Climate activists have taken their protests into art museums, employing tactics such as gluing themselves to the frames of famous paintings. Last month, two young women from the group Just Stop Oil threw tomato soup on the glass-protected surface of Van Gogh’s “Sunflowers” at London’s National Gallery.
The protesters were arrested and the Van Gogh cleaned, but video of the incident went viral. Public reaction ranged from anger to confusion: Why pick on art?
As the United Nations climate conference known as COP27 swings into high gear this week in Egypt, the rhetoric around climate change is ratcheting up. Activists say they’ve tried everything to get people’s attention, and the planet is still warming at an alarming rate.
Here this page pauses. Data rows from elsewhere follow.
(** The loop keeps the strongest candidate, the earlier one on a tie. *)
Lemma scan_best (l : list (string * Z)) (b0 : string * Z) :
  let b := foldl better b0 l in
  b ∈ b0 :: l /\ Forall (fun c => (c.2 <= b.2)%Z) (b0 :: l) /\
  (b <> b0 -> (b0.2 < b.2)%Z /\ exists l1 l2, l = l1 ++ b :: l2 /\ Forall (fun c => (c.2 < b.2)%Z) l1).
Proof.
  revert b0; induction l as [|c l IH]; intros b0; cbn [foldl].
  { split_and!; [left|repeat constructor; lia|done]. }
  destruct (IH (better b0 c)) as (Hin & Hall & Hne).
  assert (Hb1 : (better b0 c = c /\ (b0.2 < c.2)%Z) \/ (better b0 c = b0 /\ (c.2 <= b0.2)%Z)).
  { unfold better. destruct (Z.ltb_spec b0.2 c.2); auto. }
  set (b1 := better b0 c) in *. inversion Hall as [|? ? Hle Hall']; subst.
  split_and!.
  - destruct Hb1 as [[-> _]|[-> _]]; set_solver.
  - repeat constructor; [destruct Hb1 as [[-> ?]|[-> ?]]; lia..|done].
  - intros Hb. destruct (decide (foldl better b1 l = b1)) as [E|E].
    + rewrite E in Hb |- *. destruct Hb1 as [[Hc ?]|[Hc ?]]; rewrite Hc in *; [|done].
      split; [done|]. by exists [], l.
    + destruct (Hne E) as (Hlt & l1 & l2 & El & Hl1).
      split; [destruct Hb1 as [[-> ?]|[-> ?]]; lia|].
      exists (c :: l1), l2. split; [by rewrite El at 1|].
      constructor; [destruct Hb1 as [[-> ?]|[-> ?]]; lia|done].
Qed.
By targeting a beloved masterpiece, protesters are tying “the kind of outrage and anxiety we feel when something precious is seen to be under threat” to the destruction of the planet, an organizer for Just Stop Oil told an interviewer.
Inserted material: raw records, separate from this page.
Let p : RateLimitPolicy := server_RateLimitPolicy cp service method.
Let k : string := limiter_key typ (service +:+ "/" +:+ method).

(** A request, or [d] fill intervals going by. *)
Inductive event := Request | Elapse (d : nat).

Definition elapsed (es : list event) : nat := sum_list_with (fun e => match e with Elapse d => d | _ => 0 end) es.
Definition requests (es : list event) : nat := sum_list_with (fun e => match e with Request => 1 | _ => 0 end) es.

(** The handler counts its runs; the outcomes of the requests are kept in order. *)
Notation trial := (St Bucket * nat * list (outcome unit))%type.
Definition event_step (x : trial) (e : event) : trial :=
  let '(s, n, log) := x in
  match e with
  | Request => let '(o, s, n) := limited typ (inr cp) service method (fun n => (tt, S n)) s n in (s, n, log ++ [o])
  | Elapse d => (mkSt (lastStatus s)
                   (alter (fun w => mkWrapper (policy w) (elapse (ctl w) (Z.of_nat d))) k (rateLimiters s)), n, log)
  end.

(** The status that a rejected request is answered with. *)
Definition refusal : outcome unit := Rejected (service +:+ "/" +:+ method) (requestPerUnit typ p) (Unit_ p).
(** What the log says: [n] requests ran and all others were rejected; without a refill the
    first ones ran. *)
Record logged (log : list (outcome unit)) (n refill reqs : nat) : Prop := {
  lg_length : length log = reqs;
  lg_either : Forall (fun o => o = Ran tt \/ o = refusal) log;
  lg_runs : length (filter (fun o => o = Ran tt) log) = n;
  lg_first : refill = 0 -> log = replicate n (Ran tt) ++ replicate (reqs - n) refusal
}.
Record admitted (x : trial) (refill reqs : nat) (b : Bucket) : Prop := {
  ad_cap : capacity b = requestPerUnit typ p;
  ad_pos : (0 <= available b)%Z;
  ad_bound : (available b + Z.of_nat x.1.2 <= requestPerUnit typ p + Z.of_nat refill)%Z;
  ad_exact : refill = 0 -> (available b + Z.of_nat x.1.2 = requestPerUnit typ p)%Z /\
    Z.of_nat x.1.2 = Z.min (Z.of_nat reqs) (requestPerUnit typ p);
  ad_logged : logged x.2 x.1.2 refill reqs
}.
Many of the protesters are young, and they see their future slipping away.
“The eco anxiety in this generation is real,” says Christina Limpert, an assistant professor at the State University of New York, Syracuse. She’s studied student-led environmental protest movements.
“They’ve tried taking to the streets ... but they can’t seem to break through,” Professor Limpert says, “and we’re a culture where spectacle works.”
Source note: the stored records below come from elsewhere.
(* ===== verification/PathMatcher.v ===== *)
(** * HTTP path matching ([http/matcher.go], [http/header.go], [http/registry.go]).

    Patterns are kept in a trie of path components in which ["*"] stands for one component
    and ["**"] for any number of them.  The recursion of [matchInternal] goes down the trie
    at every call, so the height of the trie is the fuel of its model. *)

From S2P Require Import Prelude GoStrings.
From Stdlib Require Import Ascii.

Open Scope string_scope.
Open Scope list_scope.

Module PathMatcher.

(** ** Components and templates *)

(** The components of a method and a path, the verb after the last colon being one of its
    own; a standalone verb is an error, and [path[1:]] panics on an empty path. *)
Definition components (method path : string) : gores (list string) :=
  if bool_decide (path = "") then Panic "slice bounds out of range" else
  let cs := (if bool_decide (method = "") then [] else [ToLower method]) ++ Split "/" (ToLower (sdrop 1 path)) in
  match last cs with
  | None => Ok cs
  | Some c =>
      match LastIndex c ":" with
      | None => Ok cs
      | Some O => Err "invalide path format, found standalone verb segment"
      | Some idx =>
          let init := take (length cs - 1) cs ++ [stake idx c] in
          let verb := sdrop (S idx) c in
          Ok (if bool_decide (verb = "") then init else init ++ [":" +:+ verb])
      end
  end.

(** A match of the pattern [(?U){(.+)}] after an opening brace: the shortest non-empty
    content without a line feed up to a closing brace, and what follows it. *)
Fixpoint close_brace (first : bool) (s : string) : option (string * string) :=
  match s with
  | EmptyString => None
  | String a s' =>
      if negb first && bool_decide (a = "}"%char) then Some ("", s')
      else if bool_decide (a = "010"%char) then None
      else match close_brace false s' with
           | Some (content, rest) => Some (String a content, rest)
           | None => None
           end
  end.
But the risk is that audiences may miss the message, distracted by the shock value. They hear young people yelling slogans, and immediately the labels come out: vandals; attention seekers; irresponsible kids. Such spectacles can inflame the divisions that people already feel.
Professor Limpert encourages student activists to look for the middle ground. Not a place where they give up, or stop speaking out, but where there’s room for people to build something together. “What does it mean to be a citizen of the Earth instead of just identifying ourselves by these culture-war identities that get people all worked up?” she asks.
Charting a middle path is slower, she says, but “you have the power of the people around you.”